—Et cependant, dit Levine, en repassant ma vie avec dégoût, je tremble, je maudis, je me plains amèrement, oui…»

—Que veux-tu! le monde est ainsi fait, dit Oblonsky.

—Il n'y a qu'une consolation, celle de cette prière que j'ai toujours aimée: «Pardonne-nous selon la grandeur de ta «miséricorde, et non selon nos mérites.» Ce n'est qu'ainsi qu'elle peut me pardonner.»

XI

Levine vida son verre, et pendant quelques instants les deux amis gardèrent le silence.

«Je dois encore te dire une chose. Tu connais Wronsky? demanda Stépane
Arcadiévitch à Levine.

—Non, pourquoi cette question?

—Donne encore une bouteille, dit Oblonsky au Tatare qui remplissait leurs verres. C'est que Wronsky est un de tes rivaux.

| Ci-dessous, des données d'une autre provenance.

(* ===== verification/Simulator.v ===== *)
(** * Simulation of transactions

    [txmgr/query_executor.go] and [txmgr/tx_simulator.go]: a chaincode reads and writes
    through a simulator, which records what it does with the builder of
    [rwsetutil/rwset_builder.go]. A chaincode is a tree of calls whose branches are what it
    does with the answers. Of the simulator there is the part on public data, for a database
    that takes all keys and values; queries by pages and on private data are not modelled. *)

From stdpp Require Import gmap strings list.
From Stdlib Require Import Strings.Byte.
From S2P Require Import Prelude GoLib Varint Disk LevelDB StateDB RangeQuery Validation.

(** ** The builder of read-write sets *)

(** Start key, end key and whether the iterator was exhausted. *)
Abbreviation rangeQueryKey := (bytes * bytes * bool)%type.

Record nsPubRwBuilder := mkNsPubRwBuilder {
  readMap : gmap bytes KVRead;
  writeMap : gmap bytes KVWrite;
  metadataWriteMap : gmap bytes KVMetadataWrite;
  rangeQueriesMap : gmap rangeQueryKey RangeQueryInfo;
  rangeQueriesKeys : list rangeQueryKey
}.

(** The builder, with an entry for every namespace that was used. *)
Abbreviation RWSetBuilder := (gmap bytes nsPubRwBuilder).

Definition newNsPubRwBuilder : nsPubRwBuilder := mkNsPubRwBuilder ∅ ∅ ∅ ∅ [].

Definition getOrCreateNsPubRwBuilder (ns : bytes) (b : RWSetBuilder) : nsPubRwBuilder := default newNsPubRwBuilder (b !! ns).

Definition AddToReadSet (ns key : bytes) (version : option Height) (b : RWSetBuilder) : RWSetBuilder :=
  let n := getOrCreateNsPubRwBuilder ns b in
  <[ns := {| n with readMap := <[key := mkKVRead key version]> (readMap n) |}]> b.

Definition newKVWrite (key : bytes) (value : nbytes) : KVWrite :=
  mkKVWrite key (match value with None => true | Some _ => false end) (default [] value).

Definition AddToWriteSet (ns key : bytes) (value : nbytes) (b : RWSetBuilder) : RWSetBuilder :=
  let n := getOrCreateNsPubRwBuilder ns b in
  <[ns := {| n with writeMap := <[key := newKVWrite key value]> (writeMap n) |}]> b.

Definition mapToMetadataWrite (key : bytes) (m : gmap bytes bytes) : KVMetadataWrite :=
  mkKVMetadataWrite key (omap (λ name, pair name <$> m !! name) (GetSortedKeys m)).

Definition AddToMetadataWriteSet (ns key : bytes) (metadata : gmap bytes bytes) (b : RWSetBuilder) : RWSetBuilder :=
  let n := getOrCreateNsPubRwBuilder ns b in
  <[ns := {| n with metadataWriteMap := <[key := mapToMetadataWrite key metadata]> (metadataWriteMap n) |}]> b.

Definition queryKey (rqi : RangeQueryInfo) : rangeQueryKey := (StartKey rqi, EndKey rqi, ItrExhausted rqi).

Definition AddToRangeQuerySet (ns : bytes) (rqi : RangeQueryInfo) (b : RWSetBuilder) : RWSetBuilder :=
  let n := getOrCreateNsPubRwBuilder ns b in
  let key := queryKey rqi in
  <[ns := match rangeQueriesMap n !! key with
          | Some _ => n
          | None => {| n with rangeQueriesMap := <[key := rqi]> (rangeQueriesMap n); rangeQueriesKeys := rangeQueriesKeys n ++ [key] |}
          end]> b.

Definition GetValuesBySortedKeys {V} (m : gmap bytes V) : list V := omap (λ k, m !! k) (GetSortedKeys m).

(** [build] of the builder of a namespace, without collections. *)
Definition build (ns : bytes) (b : nsPubRwBuilder) : NsRwSet :=
  mkNsRwSet ns
    (mkKVRWSet (GetValuesBySortedKeys (readMap b)) (omap (λ key, rangeQueriesMap b !! key) (rangeQueriesKeys b))
      (GetValuesBySortedKeys (writeMap b)) (GetValuesBySortedKeys (metadataWriteMap b)))
    [].

Definition GetTxReadWriteSet (b : RWSetBuilder) : TxRwSet :=
  mkTxRwSet (omap (λ ns, build ns <$> b !! ns) (GetSortedKeys b)).

(** ** The simulator *)

Definition maxDegreeQueryReadsHashing : Z := 50.

Record resultsItr := mkResultsItr {
  ri_ns : bytes;
  ri_endKey : bytes;
  ri_dbItr : list (res VersionedKV);
  rangeQueryInfo : RangeQueryInfo;
  rangeQueryResultsHelper : RangeQueryResultsHelper
}.

(** [txSimulator] with its [queryExecutor]. *)
Record txSimulator := mkTxSimulator {
  rwsetBuilder : RWSetBuilder;
  itrs : list resultsItr;
  doneInvoked : bool;
  writePerformed : bool;
  pvtdataQueriesPerformed : bool;
  paginatedQueriesPerformed : bool;
  simulationResultsComputed : bool
}.

Definition newTxSimulator : txSimulator := mkTxSimulator ∅ [] false false false false false.

Definition checkDone (s : txSimulator) : res unit :=
  if doneInvoked s then Err (Errorf "this instance should not be used after calling Done()") else Ok tt.

Definition checkWritePrecondition (s : txSimulator) : res txSimulator :=
  _ ← checkDone s;
  if pvtdataQueriesPerformed s then Err (Errorf "Transaction has already performed queries on pvt data. Writes are not allowed")
  else if paginatedQueriesPerformed s then Err (Errorf "Transaction has already performed a paginated query. Writes are not allowed")
  else Ok {| s with writePerformed := true |}.

Definition SetState (ns key : bytes) (value : nbytes) (s : txSimulator) : res txSimulator :=
  s ← checkWritePrecondition s;
  Ok {| s with rwsetBuilder := AddToWriteSet ns key value (rwsetBuilder s) |}.

Definition SetStateMetadata (namespace key : bytes) (metadata : gmap bytes bytes) (s : txSimulator) : res txSimulator :=
  s ← checkWritePrecondition s;
  Ok {| s with rwsetBuilder := AddToMetadataWriteSet namespace key metadata (rwsetBuilder s) |}.

Section executor.
Context `{!Codec (list KVRead)} (hashFunc : bytes → bytes).
Context `{!Codec (list (bytes * bytes))}.
Context {D} `{!VersionedDB D} (db : D).

(** [getState], with the value and the metadata. *)
Definition getState (ns key : bytes) (s : txSimulator) : res (nbytes * nbytes * txSimulator) :=
  _ ← checkDone s;
  versionedValue ← GetState ns key db;
  let '(val, metadata, ver) :=
    match versionedValue with
    | None => (None, None, None)
    | Some vv => (vv_Value vv, vv_Metadata vv, Some (vv_Version vv))
    end in
  Ok (val, metadata, {| s with rwsetBuilder := AddToReadSet ns key ver (rwsetBuilder s) |}).

(** [statemetadata.Deserialize]; of entries with the same name the last one counts. *)
Definition Deserialize (metadataBytes : nbytes) : res (gmap bytes bytes) :=
  match metadataBytes with
  | None => Ok ∅
  | Some b =>
    match unmarshal b with
    | None => Err (Errorf "proto: cannot parse")
    | Some entries => Ok (foldl (λ (m : gmap bytes bytes) e, <[e.1 := e.2]> m) ∅ entries)
    end
  end.

Definition qe_GetStateMetadata (ns key : bytes) (s : txSimulator) : res (gmap bytes bytes * txSimulator) :=
  '(_, metadata, s) ← getState ns key s;
  m ← Deserialize metadata;
  Ok (m, s).

Definition newResultsItr (ns startKey endKey : bytes) : res resultsItr :=
  dbItr ← GetStateRangeScanIterator ns startKey endKey db;
  resultsHelper ← NewRangeQueryResultsHelper maxDegreeQueryReadsHashing;
  Ok (mkResultsItr ns endKey dbItr (mkRangeQueryInfo startKey [] false None) resultsHelper).

(** The simulator gets one more iterator, which is known by its position. *)
Definition qe_GetStateRangeScanIterator (namespace startKey endKey : bytes) (s : txSimulator) : res (nat * txSimulator) :=
  _ ← checkDone s;
  itr ← newResultsItr namespace startKey endKey;
  Ok (length (itrs s), {| s with itrs := itrs s ++ [itr] |}).

Definition updateRangeQueryInfo (queryResult : option VersionedKV) (itr : resultsItr) : resultsItr :=
  let info := rangeQueryInfo itr in
  match queryResult with
  | None => {| itr with rangeQueryInfo := {| info with ItrExhausted := true; EndKey := ri_endKey itr |} |}
  | Some versionedKV =>
    {| itr with rangeQueryInfo := {| info with EndKey := kv_Key versionedKV |};
                rangeQueryResultsHelper :=
                  AddResult hashFunc (mkKVRead (kv_Key versionedKV) (Some (vv_Version (kv_VersionedValue versionedKV)))) (rangeQueryResultsHelper itr) |}
  end.

Definition resultsItr_Next (itr : resultsItr) : res (option (bytes * nbytes) * resultsItr) :=
  '(queryResult, dbItr) ← nextItem (ri_dbItr itr);
  let itr := updateRangeQueryInfo queryResult {| itr with ri_dbItr := dbItr |} in
  Ok (match queryResult with None => None | Some kv => Some (kv_Key kv, vv_Value (kv_VersionedValue kv)) end, itr).

Definition NextOf (i : nat) (s : txSimulator) : res (option (bytes * nbytes) * txSimulator) :=
  match itrs s !! i with
  | None => Err (Errorf "no such iterator")
  | Some itr =>
    '(kv, itr) ← resultsItr_Next itr;
    Ok (kv, {| s with itrs := <[i := itr]> (itrs s) |})
  end.

Definition finalInfo (itr : resultsItr) : RangeQueryInfo :=
  let info := rangeQueryInfo itr in
  match helper_Done hashFunc (rangeQueryResultsHelper itr) with
  | (_, Some hash) => {| info with rq_ReadsInfo := Some (ReadsMerkleHashes hash) |}
  | ([], None) => info
  | (results, None) => {| info with rq_ReadsInfo := Some (RawReads results) |}
  end.

Definition addRangeQueryInfo (s : txSimulator) : txSimulator :=
  {| s with rwsetBuilder := foldl (λ b itr, AddToRangeQuerySet (ri_ns itr) (finalInfo itr) b) (rwsetBuilder s) (itrs s) |}.

Definition GetTxSimulationResults (s : txSimulator) : res (TxRwSet * txSimulator) :=
  if simulationResultsComputed s then Err (Errorf "this function should only be called once on a transaction simulator instance") else
  let s := addRangeQueryInfo s in
  Ok (GetTxReadWriteSet (rwsetBuilder s), {| s with simulationResultsComputed := true |}).
End executor.

(** ** Chaincodes *)

(** An error ends the simulation. *)
Inductive program :=
| Return
| DoGetState (ns key : bytes) (k : nbytes → program)
| DoGetStateMetadata (ns key : bytes) (k : gmap bytes bytes → program)
| DoQuery (ns startKey endKey : bytes) (k : nat → program)
| DoNext (i : nat) (k : option (bytes * nbytes) → program)
| DoSetState (ns key : bytes) (value : nbytes) (k : program)
| DoSetStateMetadata (ns key : bytes) (metadata : gmap bytes bytes) (k : program).

Section simulation.
Context `{!Codec (list KVRead)} (hashFunc : bytes → bytes).
Context `{!Codec (list (bytes * bytes))}.
Context {D} `{!VersionedDB D} (db : D).

Fixpoint run (p : program) (s : txSimulator) : res txSimulator :=
  match p with
  | Return => Ok s
  | DoGetState ns key k => '(val, _, s) ← getState db ns key s; run (k val) s
  | DoGetStateMetadata ns key k => '(m, s) ← qe_GetStateMetadata db ns key s; run (k m) s
  | DoQuery ns startKey endKey k => '(i, s) ← qe_GetStateRangeScanIterator db ns startKey endKey s; run (k i) s
  | DoNext i k => '(kv, s) ← NextOf hashFunc i s; run (k kv) s
  | DoSetState ns key value k => s ← SetState ns key value s; run k s
  | DoSetStateMetadata ns key metadata k => s ← SetStateMetadata ns key metadata s; run k s
  end.

(** The read-write set of a chaincode. *)
Definition simulate (p : program) : res TxRwSet :=
  s ← run p newTxSimulator;
  '(rwset, _) ← GetTxSimulationResults hashFunc s;
  Ok rwset.
End simulation.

—Qu'est-ce que Wronsky? demanda Levine dont la physionomie, tout à l'heure si juvénilement enthousiaste, n'exprima plus que le mécontentement.

—Wronsky est un des fils du comte Cyrille Wronsky et l'un des plus beaux échantillons de la jeunesse dorée de Pétersbourg. Je l'ai connu à Tver, quand j'étais au service; il y venait pour le recrutement. Il est immensément riche, beau, aide de camp de l'Empereur, il a de belles relations, et, malgré tout, c'est un bon garçon. D'après ce que j'ai vu de lui, c'est même plus qu'un bon garçon, il est instruit et intelligent; c'est un homme qui ira loin.»